# [ACTION ITEM]
Please return all lines from the records below that include the string "exists".
++++ PROVIDED MATERIAL ++++
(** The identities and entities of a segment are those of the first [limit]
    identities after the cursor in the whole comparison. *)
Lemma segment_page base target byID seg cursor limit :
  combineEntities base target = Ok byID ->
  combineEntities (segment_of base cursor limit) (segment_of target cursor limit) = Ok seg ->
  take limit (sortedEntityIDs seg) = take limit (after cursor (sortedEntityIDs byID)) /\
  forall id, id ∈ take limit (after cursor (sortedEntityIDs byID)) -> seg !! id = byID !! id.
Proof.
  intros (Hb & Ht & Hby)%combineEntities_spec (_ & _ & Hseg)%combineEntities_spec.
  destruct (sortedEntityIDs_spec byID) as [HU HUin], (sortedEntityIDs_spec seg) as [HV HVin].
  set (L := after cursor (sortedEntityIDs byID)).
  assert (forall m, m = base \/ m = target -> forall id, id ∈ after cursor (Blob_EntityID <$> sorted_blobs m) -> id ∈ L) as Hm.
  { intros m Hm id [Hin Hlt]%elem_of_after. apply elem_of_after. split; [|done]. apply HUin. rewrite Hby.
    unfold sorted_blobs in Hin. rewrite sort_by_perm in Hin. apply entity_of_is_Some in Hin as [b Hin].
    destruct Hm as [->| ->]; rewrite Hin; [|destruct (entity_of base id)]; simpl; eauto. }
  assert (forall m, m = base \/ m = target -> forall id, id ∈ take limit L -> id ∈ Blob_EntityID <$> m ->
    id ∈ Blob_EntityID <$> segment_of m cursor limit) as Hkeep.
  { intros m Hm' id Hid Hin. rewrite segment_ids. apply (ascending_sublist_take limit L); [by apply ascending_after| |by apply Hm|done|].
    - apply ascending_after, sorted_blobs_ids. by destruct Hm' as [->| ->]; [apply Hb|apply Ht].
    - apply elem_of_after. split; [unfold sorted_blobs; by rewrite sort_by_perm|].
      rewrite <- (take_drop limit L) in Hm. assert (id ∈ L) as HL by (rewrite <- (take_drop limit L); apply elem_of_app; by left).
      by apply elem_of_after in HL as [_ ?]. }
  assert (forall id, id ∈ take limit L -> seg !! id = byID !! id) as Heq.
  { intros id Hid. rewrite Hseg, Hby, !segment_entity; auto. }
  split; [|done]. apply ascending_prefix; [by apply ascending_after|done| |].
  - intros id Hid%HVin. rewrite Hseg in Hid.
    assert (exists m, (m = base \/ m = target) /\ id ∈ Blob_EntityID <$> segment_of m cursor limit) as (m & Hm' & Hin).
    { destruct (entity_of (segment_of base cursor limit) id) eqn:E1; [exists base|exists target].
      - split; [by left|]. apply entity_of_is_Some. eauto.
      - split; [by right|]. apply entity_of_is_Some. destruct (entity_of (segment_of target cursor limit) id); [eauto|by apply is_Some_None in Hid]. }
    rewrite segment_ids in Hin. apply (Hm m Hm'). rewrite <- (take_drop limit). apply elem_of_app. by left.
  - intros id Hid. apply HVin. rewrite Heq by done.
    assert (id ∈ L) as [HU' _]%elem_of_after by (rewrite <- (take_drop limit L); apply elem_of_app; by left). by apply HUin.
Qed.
++++
# [SOLUTION TO THIS TASK]
    assert (exists m, (m = base \/ m = target) /\ id ∈ Blob_EntityID <$> segment_of m cursor limit) as (m & Hm' & Hin).
    { destruct (entity_of (segment_of base cursor limit) id) eqn:E1; [exists base|exists target].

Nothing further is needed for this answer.